» **Stored items**

########

(* ===== verification/Linked.v ===== *)
(** * Linked lists in memory.

    Cells at addresses, each with the address of the next one, 0 for NULL:
    what the lists of control blocks and interfaces of the stack share. *)
From S2P Require Import Prelude.
From stdpp Require Import list gmap.
#[local] Open Scope Z_scope.

Section linked.
Context {C : Type} (nxt : C -> Z).
Implicit Types (m : gmap Z C) (l : list Z).

(** The cells of [l] lead from [p] to [q]. *)
Fixpoint lseg m (p : Z) l (q : Z) : Prop :=
  match l with
  | [] => p = q
  | a :: l => p = a /\ a <> 0 /\ exists c, m !! a = Some c /\ lseg m (nxt c) l q
  end.
Definition linked m (p : Z) l : Prop := lseg m p l 0.

Lemma lseg_app m l1 : forall p l2 q, lseg m p (l1 ++ l2) q <-> exists r, lseg m p l1 r /\ lseg m r l2 q.
Proof.
  induction l1 as [|a l1 IH]; intros p l2 q; cbn [lseg app].
  - split; [eauto|by intros (r & -> & ?)].
  - split.
    + intros (-> & Ha & c & Ec & (r & H1 & H2)%IH). exists r. split; [|done]. split; [done|]. split; [done|]. by exists c.
    + intros (r & (-> & Ha & c & Ec & H1) & H2). split; [done|]. split; [done|]. exists c. split; [done|].
      apply IH. by exists r.
Qed.

Lemma lseg_frame m m' l : forall p q, (forall a, In a l -> m' !! a = m !! a) -> lseg m p l q -> lseg m' p l q.
Proof.
  induction l as [|a l IH]; intros p q Hf; [done|]. intros (-> & Ha & c & Ec & Hl).
  split; [done|]. split; [done|]. exists c. rewrite Hf by by left. split; [done|].
  apply IH; [|done]. intros x Hx. apply Hf. by right.
Qed.

(** Only the links matter. *)
Lemma lseg_links m m' l : forall p q,
  (forall a c, In a l -> m !! a = Some c -> exists c', m' !! a = Some c' /\ nxt c' = nxt c) ->
  lseg m p l q -> lseg m' p l q.
Proof.
  induction l as [|a l IH]; intros p q Hf; [done|]. intros (-> & Ha & c & Ec & Hl).
  split; [done|]. split; [done|]. destruct (Hf a c) as (c' & Ec' & En); [by left|done|].
  exists c'. split; [done|]. rewrite En. apply IH; [|done]. intros x cx Hx. apply Hf. by right.
Qed.

Lemma linked_det m l1 : forall p l2, linked m p l1 -> linked m p l2 -> l1 = l2.
Proof.
  induction l1 as [|a l1 IH]; intros p [|b l2]; cbn; [done|by intros <- (? & ? & _)|by intros (<- & ? & _) ?|].
  intros (<- & _ & c & Ec & H1) (<- & _ & c' & Ec' & H2). simplify_eq. f_equal. by eapply IH.
Qed.

Lemma linked_nodup m p l : linked m p l -> NoDup l.
Proof.
  revert p. induction l as [|a l IH]; intros p Hl; [constructor|].
  pose proof Hl as (-> & _ & c & _ & Hl'). apply NoDup_cons. split; [|by eapply IH].
  intros Hin. apply list_elem_of_split in Hin as (l1 & l2 & ->).
  change (a :: l1 ++ a :: l2) with ((a :: l1) ++ a :: l2) in Hl.
  pose proof Hl as Hl2. apply lseg_app in Hl2 as (r & _ & Hr). assert (r = a) as -> by by destruct Hr.
  pose proof (linked_det _ _ _ _ Hl Hr) as E. apply (f_equal length) in E. rewrite length_app in E. cbn in E. lia.
Qed.

Lemma lseg_in m l : forall p q a, lseg m p l q -> In a l -> a <> 0 /\ is_Some (m !! a).
Proof.
  induction l as [|b l IH]; intros p q a; [done|]. intros (-> & Hb & c & Ec & Hl) [<-|Hin]; [eauto|by eapply IH].
Qed.

Lemma linked_length m p l : linked m p l -> (length l <= size m)%nat.
Proof.
  intros Hl. pose proof (linked_nodup _ _ _ Hl) as Hnd.
  rewrite <- (size_list_to_set (C:=gset Z) l) by done. rewrite <- size_dom.
  apply subseteq_size. intros a Ha%elem_of_list_to_set. apply elem_of_dom.
  apply (lseg_in m l p 0 a Hl). by apply list_elem_of_In.
Qed.

(** Dereferencing a pointer. *)
Definition cell m (a : Z) : result C :=
  if a =? 0 then Fault NullDeref else of_option UseAfterFree (m !! a).
Lemma cell_ok m a c : a <> 0 -> m !! a = Some c -> cell m a = Ok c.
Proof. intros Ha E. unfold cell. by rewrite (proj2 (Z.eqb_neq a 0)), E by done. Qed.

(** The links after a store to one cell outside of the segment. *)
Lemma lseg_store m l p q a c : ~ In a l -> lseg m p l q -> lseg (<[a := c]> m) p l q.
Proof. intros Hn. apply lseg_frame. intros x Hx. apply lookup_insert_ne. naive_solver. Qed.

(** Enough rounds for a loop over a list. *)
Definition list_fuel m : nat := S (size m).
Lemma list_fuel_enough m p l : linked m p l -> (length l < list_fuel m)%nat.
Proof. intros ?%linked_length. unfold list_fuel. lia. Qed.

(** The store that takes the cell behind [b] out of the list. *)
Lemma skip_link m q l1 b cb p cp cb' l2 : lseg m q (l1 ++ b :: p :: l2) 0 -> m !! b = Some cb -> m !! p = Some cp ->
  nxt cb' = nxt cp -> lseg (<[b := cb']> m) q (l1 ++ b :: l2) 0.
Proof.
  intros Hl Eb Ep En. pose proof (linked_nodup _ _ _ Hl) as Hnd. apply NoDup_app in Hnd as (_ & Hd & Hnd).
  apply NoDup_cons in Hnd as [Hb _]. rewrite list_elem_of_In in Hb. cbn in Hb.
  apply lseg_app in Hl as (q' & H1 & (-> & Hb0 & c & Ec & (Hp & Hp0 & c' & Ec' & H2))).
  simplify_eq. apply lseg_app. exists b. split.
  - apply lseg_store; [|done]. rewrite <- list_elem_of_In. intros Hin. by apply (Hd _ Hin), list_elem_of_here.
  - split; [done|]. split; [done|]. exists cb'. rewrite lookup_insert_eq, En. split; [done|].
    apply lseg_store; [naive_solver|done].
Qed.
End linked.

(** A list without one of its elements. *)
Lemma without_self (p : Z) (l : list Z) : ~ In p l -> filter (fun a => a <> p) l = l.
Proof.
  induction l as [|b l IH]; intros Hn; [done|]. rewrite filter_cons_True by (intros ->; apply Hn; by left).
  f_equal. apply IH. intros ?. apply Hn. by right.
Qed.
Lemma without_mid (p : Z) (l1 l2 : list Z) : NoDup (l1 ++ p :: l2) -> filter (fun a => a <> p) (l1 ++ p :: l2) = l1 ++ l2.
Proof.
  intros Hnd. apply NoDup_app in Hnd as (_ & Hd & [Hn _]%NoDup_cons). rewrite filter_app, filter_cons_False by naive_solver.
  f_equal; apply without_self; rewrite <- list_elem_of_In; [|done]. intros Hin. by apply (Hd _ Hin), list_elem_of_here.
Qed.

(** ** Changing the links

    The two loops the lists of control blocks share: taking a cell out, and
    moving it to the front. *)

Class LinkLaws {C : Type} (nxt : C -> Z) (set_nxt : C -> Z -> C) : Prop := {
  nxt_set : forall c n, nxt (set_nxt c n) = n;
  set_set : forall c a b, set_nxt (set_nxt c a) b = set_nxt c b
}.

Section links.
Context {C : Type} (nxt : C -> Z) (set_nxt : C -> Z -> C).
Implicit Types (m : gmap Z C) (l : list Z).

(** The search goes on to the end of the list after the cell is found. *)
Fixpoint unlink_loop (fuel : nat) m (a p : Z) : result (gmap Z C) :=
  match fuel with
  | O => Fault OutOfFuel
  | S fuel =>
      if a =? 0 then Ok m
      else
        let! c := cell m a in
        let! m := (if negb (nxt c =? 0) && (nxt c =? p)
                   then let! cp := cell m p in Ok (<[a := set_nxt c (nxt cp)]> m) else Ok m) in
        let! c := cell m a in
        unlink_loop fuel m (nxt c) p
  end.

(** The new head and the cells. *)
Definition unlink_cell m (head p : Z) : result (Z * gmap Z C) :=
  if head =? p then let! c := cell m head in Ok (nxt c, m)
  else let! m := unlink_loop (list_fuel m) m head p in Ok (head, m).

(** Move [p] behind [prev] to the front. *)
Definition move_front m (head prev p : Z) : result (Z * gmap Z C) :=
  if prev =? 0 then Ok (head, m)
  else
    let! c := cell m p in
    let! pc := cell m prev in
    let m := <[prev := set_nxt pc (nxt c)]> m in
    let! c := cell m p in
    Ok (p, <[p := set_nxt c head]> m).

Context `{!LinkLaws nxt set_nxt}.
Abbreviation lseg := (lseg nxt).

(** A cell but for its link. *)
Definition erased (c : C) : C := set_nxt c 0.
Definition same_cells m m' : Prop := forall x, erased <$> m' !! x = erased <$> m !! x.

Lemma same_cells_set m a c n : m !! a = Some c -> same_cells m (<[a := set_nxt c n]> m).
Proof using Type*.
  intros E x. destruct (decide (x = a)) as [->|Hne]; [|by rewrite lookup_insert_ne].
  rewrite lookup_insert_eq, E. cbn. unfold erased. by rewrite set_set.
Qed.
Lemma same_cells_trans m1 m2 m3 : same_cells m1 m2 -> same_cells m2 m3 -> same_cells m1 m3.
Proof using Type. intros H1 H2 x. by rewrite H2. Qed.
Lemma same_cells_at m m' x c : same_cells m m' -> m !! x = Some c -> exists c', m' !! x = Some c' /\ erased c' = erased c.
Proof using Type. intros H E. specialize (H x). rewrite E in H. destruct (m' !! x) as [c'|]; [|done]. exists c'. split; [done|]. by injection H. Qed.

Lemma same_cells_size m m' : same_cells m m' -> size m' = size m.
Proof using Type.
  intros Hs. rewrite <- !size_dom. f_equal. apply leibniz_equiv. intros a. rewrite !elem_of_dom. specialize (Hs a).
  destruct (m' !! a), (m !! a); try done; split; intros []; by eexists.
Qed.

Lemma unlink_none m p l : forall fuel q, p <> 0 -> lseg m q l 0 -> ~ In p (tail l) ->
  (length l < fuel)%nat -> unlink_loop fuel m q p = Ok m.
Proof using Type.
  induction l as [|b l IH]; intros fuel q Hp Hl Hn Hf; (destruct fuel as [|fuel]; [cbn in Hf; lia|]); cbn [unlink_loop].
  - by rewrite Hl.
  - destruct Hl as (-> & Hb & c & Ec & Hl). rewrite (proj2 (Z.eqb_neq b 0)) by done.
    rewrite (cell_ok m b c) by done. cbn [rbind].
    assert (negb (nxt c =? 0) && (nxt c =? p) = false) as ->.
    { destruct l as [|x l]; [by rewrite Hl|]. destruct Hl as (-> & _). cbn in Hn.
      rewrite (proj2 (Z.eqb_neq x p)) by naive_solver. by rewrite andb_false_r. }
    cbn [rbind]. rewrite (cell_ok m b c) by done. cbn [rbind]. cbn [length tail] in *.
    apply IH; [done|done| |lia]. destruct l; [done|]. cbn in *. naive_solver.
Qed.

Lemma unlink_found m p l1 : forall fuel q b cb cp l2, lseg m q (l1 ++ b :: p :: l2) 0 ->
  m !! b = Some cb -> m !! p = Some cp -> (length (l1 ++ b :: p :: l2) < fuel)%nat ->
  unlink_loop fuel m q p = Ok (<[b := set_nxt cb (nxt cp)]> m).
Proof using Type*.
  induction l1 as [|a l1 IH]; intros fuel q b cb cp l2 Hl Eb Ep Hf;
    (destruct fuel as [|fuel]; [cbn in Hf; lia|]); cbn [unlink_loop app] in *;
    pose proof (linked_nodup _ _ _ _ Hl) as Hnd; destruct Hl as (-> & Ha & c & Ec & Hl);
    rewrite (proj2 (Z.eqb_neq _ 0)) by done; erewrite cell_ok by done; cbn [rbind].
  - assert (c = cb) as -> by congruence. destruct Hl as (Hnx & Hp & cp' & Ec' & Hl).
    assert (cp' = cp) as -> by congruence. rewrite Hnx.
    rewrite (proj2 (Z.eqb_neq p 0)), Z.eqb_refl by done. cbn [negb andb].
    rewrite (cell_ok m p cp) by done. cbn [rbind]. rewrite (cell_ok _ b _ Ha (lookup_insert_eq m b _)). cbn [rbind]. rewrite nxt_set.
    apply NoDup_cons in Hnd as [Hn1 Hnd]. apply NoDup_cons in Hnd as [Hn2 _].
    rewrite list_elem_of_In in Hn1, Hn2. cbn in Hn1.
    apply (unlink_none _ p l2); [done| | |cbn in Hf; lia].
    + apply lseg_store; [naive_solver|done].
    + destruct l2; [done|]. cbn in *. naive_solver.
  - assert (negb (nxt c =? 0) && (nxt c =? p) = false) as ->.
    { apply NoDup_cons in Hnd as [_ Hnd1]. destruct l1 as [|x l1]; cbn in Hl, Hnd1; destruct Hl as (-> & _);
        (rewrite (proj2 (Z.eqb_neq _ p)); [by rewrite andb_false_r|]; intros ->);
        apply NoDup_cons in Hnd1 as [Hn _]; rewrite list_elem_of_In in Hn; apply Hn; [by left|].
      rewrite in_app_iff. cbn. tauto. }
    cbn [rbind]. erewrite cell_ok by done. cbn [rbind]. eapply (IH fuel); [exact Hl|done|done|cbn [length] in Hf; lia].
Qed.

Lemma unlink_ok m h l p cp : linked nxt m h l -> p <> 0 -> m !! p = Some cp ->
  exists h' m', unlink_cell m h p = Ok (h', m') /\ linked nxt m' h' (filter (fun a => a <> p) l) /\
    ~ In p (filter (fun a => a <> p) l) /\ m' !! p = Some cp /\ same_cells m m'.
Proof using Type*.
  unfold linked. intros Hl Hp Ep. pose proof (linked_nodup _ _ _ _ Hl) as Hnd. unfold unlink_cell.
  assert (~ In p (filter (fun a => a <> p) l)) as Hnp by (rewrite <- list_elem_of_In, list_elem_of_filter; naive_solver).
  destruct (Z.eqb_spec h p) as [->|Hne].
  - rewrite (cell_ok m p cp) by done. eexists _, _. split; [reflexivity|]. split; [|done].
    destruct l as [|a l]; [done|]. destruct Hl as (<- & _ & c & Ec & Hl). rewrite filter_cons_False by naive_solver.
    apply NoDup_cons in Hnd as [Hn _]. rewrite list_elem_of_In in Hn. rewrite without_self by done.
    assert (c = cp) as -> by congruence. exact Hl.
  - destruct (decide (p ∈ l)) as [Hin|Hn]; rewrite list_elem_of_In in *.
    2:{ exists h, m. rewrite without_self by done. split; [|done].
        rewrite (unlink_none m p l); [done|done|done| |by eapply list_fuel_enough]. destruct l; [done|]. cbn in *. tauto. }
    apply in_split in Hin as (l1 & l2 & ->). destruct l1 as [|b l1 _] using rev_ind; [by destruct Hl as (? & _)|].
    rewrite <- app_assoc in *. cbn [app] in *.
    destruct (lseg_in _ _ _ _ _ b Hl) as [Hb0 [cb Eb]]; [rewrite in_app_iff; cbn; tauto|].
    assert (b <> p) as Hbp by (apply NoDup_app in Hnd as (_ & _ & [Hn _]%NoDup_cons); intros ->; by apply Hn, list_elem_of_here).
    rewrite (unlink_found m p l1 _ h b cb cp l2 Hl Eb Ep) by by eapply list_fuel_enough. eexists _, _. split; [reflexivity|].
    split; [|split; [done|split; [by rewrite lookup_insert_ne|by apply same_cells_set]]].
    assert (NoDup ((l1 ++ [b]) ++ p :: l2)) as Hnd' by by rewrite <- app_assoc.
    replace (l1 ++ b :: p :: l2) with ((l1 ++ [b]) ++ p :: l2) by by rewrite <- app_assoc.
    rewrite without_mid, <- app_assoc by done. eapply (skip_link nxt); [exact Hl|done|done|apply nxt_set].
Qed.

Lemma move_front_ok m h l1 b p l2 : linked nxt m h (l1 ++ b :: p :: l2) ->
  exists h' m', move_front m h b p = Ok (h', m') /\ linked nxt m' h' (p :: l1 ++ b :: l2) /\ same_cells m m'.
Proof using Type*.
  unfold linked. intros Hl. pose proof (linked_nodup _ _ _ _ Hl) as Hnd.
  assert (exists cb, b <> 0 /\ m !! b = Some cb) as (cb & Hb & Eb).
  { destruct (lseg_in _ _ _ _ _ b Hl) as [? [cb ?]]; [rewrite in_app_iff; cbn; tauto|]. by exists cb. }
  assert (exists cp, p <> 0 /\ m !! p = Some cp) as (cp & Hp & Ep).
  { destruct (lseg_in _ _ _ _ _ p Hl) as [? [cp ?]]; [rewrite in_app_iff; cbn; tauto|]. by exists cp. }
  assert (b <> p) as Hbp by (apply NoDup_app in Hnd as (_ & _ & [Hn _]%NoDup_cons); intros ->; by apply Hn, list_elem_of_here).
  unfold move_front. rewrite (proj2 (Z.eqb_neq b 0)), (cell_ok m p cp), (cell_ok m b cb) by done. cbn [rbind].
  set (m1 := <[b := set_nxt cb (nxt cp)]> m). assert (m1 !! p = Some cp) as Ep1 by (unfold m1; by rewrite lookup_insert_ne).
  rewrite (cell_ok m1 p cp) by done. cbn [rbind]. eexists _, _. split; [reflexivity|]. split.
  - split; [done|]. split; [done|]. eexists. rewrite lookup_insert_eq. split; [done|]. rewrite nxt_set.
    apply lseg_store; [|eapply (skip_link nxt); [exact Hl|done|done|apply nxt_set]].
    apply NoDup_app in Hnd as (_ & Hd & [_ [Hn _]%NoDup_cons]%NoDup_cons).
    rewrite in_app_iff, <- list_elem_of_In. cbn. rewrite <- list_elem_of_In.
    intros [Hin|[?|?]]; [|done|done]. apply (Hd _ Hin). by apply list_elem_of_further, list_elem_of_here.
  - eapply same_cells_trans; by apply same_cells_set.
Qed.

Lemma last_behind l a : default 0 (last (l ++ [a])) = a.
Proof using Type. by rewrite last_snoc. Qed.

(** Found behind the cells [l1], with the last of them as [prev]. *)
Lemma front_at m h l1 a l2 : linked nxt m h (l1 ++ a :: l2) ->
  exists h' m', move_front m h (default 0 (last l1)) a = Ok (h', m') /\
    linked nxt m' h' (a :: filter (fun x => x <> a) (l1 ++ a :: l2)) /\ same_cells m m'.
Proof using Type*.
  intros Hl. pose proof (linked_nodup _ _ _ _ Hl) as Hnd. rewrite without_mid by done. destruct l1 as [|b l1 _] using rev_ind.
  - exists h, m. by split.
  - rewrite last_behind. rewrite <- !app_assoc in *. cbn [app] in *. by apply move_front_ok.
Qed.
End links.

########

» **EXERCISE DETAILS**
Could you reproduce, exactly, every line above from the line with "set_set : forall" to the line with "(** The search", and no other line? Both ends count.

» **ANSWER SECTION**
  set_set : forall c a b, set_nxt (set_nxt c a) b = set_nxt c b
}.

Section links.
Context {C : Type} (nxt : C -> Z) (set_nxt : C -> Z -> C).
Implicit Types (m : gmap Z C) (l : list Z).

(** The search goes on to the end of the list after the cell is found. *)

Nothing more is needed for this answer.